▶ _Assignment_
From the records below, output exactly the lines running from the line containing "if share =?" through the line containing "let ws := foldl", and no others.

▶ _Data extract_
Definition parse_failover_priority_entry (raw : bytes) : option (bytes * option bytes) :=
  let trimmed := trim raw in
  if bool_decide (trimmed = []) || negb (bool_decide (trimmed = raw)) then None
  else
    match split_once equals_sign trimmed with
    | Some (key, value) => if bool_decide (key = []) || bool_decide (equals_sign ∈ value) then None else Some (key, Some value)
    | None => Some (trimmed, None)
    end.

Definition LABEL_NETWORK : bytes := bs "topology.istio.io/network".
Definition LABEL_CLUSTER : bytes := bs "topology.istio.io/cluster".
Definition LABEL_REGION : bytes := bs "topology.kubernetes.io/region".
Definition LABEL_ZONE : bytes := bs "topology.kubernetes.io/zone".
Definition LABEL_SUBZONE : bytes := bs "topology.istio.io/subzone".

Definition locality_segment (raw : option bytes) (index : nat) : option bytes :=
  match raw with
  | None => None
  | Some raw =>
    let raw := trim raw in
    if bool_decide (raw = []) then None
    else
      let parts := map trim (splitn 3 slash raw) in
      match parts !! 0%nat with
      | None | Some [] => None
      | Some region => if (index =? 0)%nat then Some region else nonempty (parts !! index)
      end
  end.

Definition endpoint_failover_priority_label (t : UpstreamTarget) (key : bytes) : bytes :=
  match tags t !! key with
  | Some value => value
  | None =>
    if bool_decide (key = LABEL_REGION) then default [] (locality_segment (locality t) 0)
    else if bool_decide (key = LABEL_ZONE) then default [] (locality_segment (locality t) 1)
    else if bool_decide (key = LABEL_SUBZONE) then default [] (locality_segment (locality t) 2)
    else if bool_decide (key = LABEL_NETWORK) then default [] (tags t !! bs "mesh.network")
    else if bool_decide (key = LABEL_CLUSTER) then default [] (tags t !! bs "mesh.cluster")
    else []
  end.

(** The label loop: position [j] of the remaining labels, the demotion so far. *)
Fixpoint priority_scan (t : UpstreamTarget) (expected : list (bytes * bytes)) (j lowest adjust : Z)
    (includes_network : bool) : Z :=
  match expected with
  | [] => saturating_add 64 0 adjust
  | (key, value) :: rest =>
    if bool_decide (endpoint_failover_priority_label t key = value)
    then priority_scan t rest (j + 1) lowest adjust includes_network
    else if (j =? 0) && includes_network then priority_scan t rest (j + 1) lowest lowest includes_network
    else saturating_add 64 (saturating_sub lowest j) adjust
  end.

Definition compute_failover_priority_ranks (priority : list bytes) (source_labels : gmap bytes bytes)
    (ts : list UpstreamTarget) : list Z :=
  let lowest := Z.of_nat (length priority) in
  match mapM parse_failover_priority_entry priority with
  | None => map (fun _ => lowest) ts
  | Some entries =>
    let includes_network := bool_decide (head priority = Some LABEL_NETWORK) in
    let overridden : gmap bytes bytes :=
      foldl (fun m '(key, value) => match value with Some v => <[key := v]> m | None => m end) ∅ entries in
    let expected :=
      map (fun '(key, _) =>
             (key, match overridden !! key with Some v => v | None => default [] (source_labels !! key) end)) entries in
    map (fun t => priority_scan t expected 0 lowest 0 includes_network) ts
  end.

(** ** Distribute *)

Definition star : bytes := bs "*".

Definition locality_match_for_distribute (to target : LocalityPreference) : bool :=
  if negb (bool_decide (region to = star)) && negb (bool_decide (region to = region target)) then false
  else
    match zone to with
    | None => true
    | Some to_zone =>
      if bool_decide (to_zone = star) then true
      else if negb (bool_decide (zone target = Some to_zone)) then false
      else
        match sub_zone to with
        | Some to_sub => bool_decide (to_sub = star) || bool_decide (sub_zone target = Some to_sub)
        | None => true
        end
    end.

Definition locality_distribute_specificity (to : LocalityPreference) : Z :=
  if bool_decide (region to = star) then 0
  else
    match zone to with
    | None => 1
    | Some z =>
      if bool_decide (z = star) then 1
      else match sub_zone to with None => 2 | Some s => if bool_decide (s = star) then 2 else 3 end
    end.

Definition locality_from_matches_source (from source : LocalityPreference) : bool :=
  if bool_decide (region from = star) && bool_decide (zone from = None) && bool_decide (sub_zone from = None) then true
  else if negb (bool_decide (region from = star)) && negb (bool_decide (region from = region source)) then false
  else
    match zone from with
    | None => bool_decide (sub_zone from = None)
    | Some from_zone =>
      if bool_decide (from_zone = star) then true
      else if negb (bool_decide (zone source = Some from_zone)) then false
      else
        match sub_zone from with
        | None => true
        | Some from_sub => bool_decide (from_sub = star) || bool_decide (sub_zone source = Some from_sub)
        end
    end.

Definition LOCALITY_DISTRIBUTE_WEIGHT_SCALE : Z := 1000000.

(** The most specific matching entry, the first among equals. *)
Definition best_to_entry (to_entries : list (LocalityPreference * Z)) (target : option LocalityPreference) : option nat :=
  match target with
  | None => None
  | Some target =>
    fst <$> foldl (fun best '(to_idx, (to, _)) =>
               if negb (locality_match_for_distribute to target) then best
               else
                 let specificity := locality_distribute_specificity to in
                 match best with
                 | None => Some (to_idx, specificity)
                 | Some (_, best_specificity) => if best_specificity <? specificity then Some (to_idx, specificity) else best
                 end) None (imap pair to_entries)
  end.

(** An endpoint's part of a locality: index, share, remainder, endpoint weight. *)
Record allocation := Alloc { al_idx : nat; al_share : Z; al_rem : Z; al_weight : Z }.

Definition allocation_le (a b : allocation) : Prop :=
  al_rem b < al_rem a \/ al_rem b = al_rem a /\ (al_idx a <= al_idx b)%nat.
#[global] Instance allocation_le_dec : RelDecision allocation_le.
Proof. intros a b. unfold allocation_le. apply _. Defined.

Definition allocate (scaled total : Z) (iw : nat * Z) : allocation :=
  let '(idx, w) := iw in
  if w =? 0 then Alloc idx 0 0 w
  else
    let numerator := saturating_mul 128 scaled w in
    Alloc idx (wrap 64 (numerator / total)) (numerator mod total) w.

(** One leftover unit per positive endpoint, largest remainder first; endpoints
    left without a share drop out. *)
Fixpoint hand_out (allocations : list allocation) (leftover : Z) : list (nat * Z) :=
  match allocations with
  | [] => []
  | a :: rest =>
    let '(share, leftover) :=
      if (0 <? al_weight a) && (0 <? leftover) then (saturating_add 64 (al_share a) 1, leftover - 1)
      else (al_share a, leftover) in
    if share =? 0 then hand_out rest leftover else (al_idx a, share) :: hand_out rest leftover
  end.

Definition locality_shares (to_weight : Z) (matching : list (nat * Z)) : option (list (nat * Z)) :=
  let scaled := saturating_mul 64 to_weight LOCALITY_DISTRIBUTE_WEIGHT_SCALE in
  let total := list_sum_Z (map snd matching) in
  if total =? 0 then None
  else
    let allocations := map (allocate scaled total) matching in
    let allocated := foldl (fun acc a => if al_weight a =? 0 then acc else saturating_add 64 acc (al_share a)) 0 allocations in
    Some (hand_out (merge_sort allocation_le allocations) (saturating_sub scaled allocated)).

Definition saturating_sum (l : list Z) : Z := foldl (saturating_add 64) 0 l.

Definition group_of (n : nat) (shares : list (nat * Z)) : LocalityDistributeGroup :=
  let indices := map fst shares in
  Group (saturating_sum (map snd shares)) indices (membership_mask_for_indices n indices).

(** The buckets of one distribute entry, with the weights of its endpoints. *)
Definition entry_step (ts : list UpstreamTarget) (best : list (option nat))
    (acc : list Z * Z * list LocalityDistributeGroup) (e : nat * (LocalityPreference * Z))
    : list Z * Z * list LocalityDistributeGroup :=
  let '(ws, total, groups) := acc in
  let '(to_idx, (_, to_weight)) := e in
  let matching :=
    omap (fun '(idx, t) =>
            if bool_decide (best !! idx = Some (Some to_idx)) then Some (idx, Upstream.weight t) else None) (imap pair ts) in
  match matching with
  | [] => acc
  | _ =>
    match locality_shares to_weight matching with
    | None => acc
    | Some shares =>
      let ws := foldl (fun ws '(idx, share) => alter (fun w => saturating_add 64 w share) idx ws) ws shares in
      let total := foldl (fun total '(_, share) => saturating_add 64 total share) total shares in
      let g := group_of (length ts) shares in
      (ws, total, if 0 <? group_weight g then groups ++ [g] else groups)
    end
  end.

Definition distribute_entry (ts : list UpstreamTarget) (to : list (bytes * Z)) : list Z * Z * list LocalityDistributeGroup :=
  let to_entries := omap (fun '(l, w) => (fun p => (p, w)) <$> locality_parse l) to in
  let best := map (fun t => best_to_entry to_entries (target_locality t)) ts in
  foldl (entry_step ts best) (replicate (length ts) 0, 0, []) (imap pair to_entries).

Fixpoint first_distribute (source : LocalityPreference) (ts : list UpstreamTarget) (entries : list LocalityDistribute)
    : option (list Z * list LocalityDistributeGroup) :=
  match entries with
  | [] => None
  | e :: entries =>
    match locality_parse (distribute_from e) with
    | None => first_distribute source ts entries
    | Some from =>
      if negb (locality_from_matches_source from source) then first_distribute source ts entries
      else
        let '(ws, total, groups) := distribute_entry ts (distribute_to e) in
        if 0 <? total then Some (ws, groups) else first_distribute source ts entries
    end
  end.

Fixpoint first_failover (source : LocalityPreference) (ts : list UpstreamTarget) (entries : list LocalityFailover)
    : option (list bool) :=
  match entries with
  | [] => None
  | e :: entries =>
    if negb (bool_decide (failover_from e = region source)) then first_failover source ts entries
    else
      let matched t := match target_locality t with Some l => bool_decide (region l = failover_to e) | None => false end in
      if existsb matched ts then Some (map matched ts) else first_failover source ts entries
  end.

(** ** The state *)

Definition plain_locality (enabled : bool) : LocalityLbState := LocalityLb enabled None None None None.

Definition build_locality_lb_state (setting : option UpstreamLocalityLbSetting) (source_locality : option bytes)
    (source_labels : gmap bytes bytes) (ts : list UpstreamTarget) : option LocalityLbState :=
  match setting with
  | None => None
  | Some s =>
    if negb (setting_enabled s) then Some (plain_locality false)
    else if negb (bool_decide (failover_priority s = [])) && negb (bool_decide (source_labels = ∅)) then
      Some (LocalityLb true None None None (Some (compute_failover_priority_ranks (failover_priority s) source_labels ts)))
    else
      match source_locality ≫= locality_parse with
      | None => Some (plain_locality true)
      | Some source =>
        let distributed := first_distribute source ts (distribute s) in
        let failover_matches :=
          match distributed with Some _ => None | None => first_failover source ts (failover s) end in
        Some (LocalityLb true (fst <$> distributed) (snd <$> distributed) failover_matches None)
      end
  end.

(** ** The shares of a locality *)

Definition positive_count (l : list allocation) : Z := Z.of_nat (length (List.filter (fun a => 0 <? al_weight a) l)).
Definition share_sum (l : list allocation) : Z := list_sum_Z (map al_share l).

Lemma share_sum_perm l k : l ≡ₚ k -> share_sum l = share_sum k /\ positive_count l = positive_count k.
Proof.
  unfold share_sum, positive_count, list_sum_Z.
  induction 1 as [|x l k Hp [IH1 IH2]|x y l|l k m Hp1 [IH1 IH2] Hp2 [IH3 IH4]]; cbn [map foldr List.filter];
    [done|destruct (0 <? al_weight x); cbn [length]; lia| |lia].
  destruct (0 <? al_weight x), (0 <? al_weight y); cbn [length]; lia.
Qed.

▶ _Answer to the problem_
    if share =? 0 then hand_out rest leftover else (al_idx a, share) :: hand_out rest leftover
  end.

Definition locality_shares (to_weight : Z) (matching : list (nat * Z)) : option (list (nat * Z)) :=
  let scaled := saturating_mul 64 to_weight LOCALITY_DISTRIBUTE_WEIGHT_SCALE in
  let total := list_sum_Z (map snd matching) in
  if total =? 0 then None
  else
    let allocations := map (allocate scaled total) matching in
    let allocated := foldl (fun acc a => if al_weight a =? 0 then acc else saturating_add 64 acc (al_share a)) 0 allocations in
    Some (hand_out (merge_sort allocation_le allocations) (saturating_sub scaled allocated)).

Definition saturating_sum (l : list Z) : Z := foldl (saturating_add 64) 0 l.

Definition group_of (n : nat) (shares : list (nat * Z)) : LocalityDistributeGroup :=
  let indices := map fst shares in
  Group (saturating_sum (map snd shares)) indices (membership_mask_for_indices n indices).

(** The buckets of one distribute entry, with the weights of its endpoints. *)
Definition entry_step (ts : list UpstreamTarget) (best : list (option nat))
    (acc : list Z * Z * list LocalityDistributeGroup) (e : nat * (LocalityPreference * Z))
    : list Z * Z * list LocalityDistributeGroup :=
  let '(ws, total, groups) := acc in
  let '(to_idx, (_, to_weight)) := e in
  let matching :=
    omap (fun '(idx, t) =>
            if bool_decide (best !! idx = Some (Some to_idx)) then Some (idx, Upstream.weight t) else None) (imap pair ts) in
  match matching with
  | [] => acc
  | _ =>
    match locality_shares to_weight matching with
    | None => acc
    | Some shares =>
      let ws := foldl (fun ws '(idx, share) => alter (fun w => saturating_add 64 w share) idx ws) ws shares in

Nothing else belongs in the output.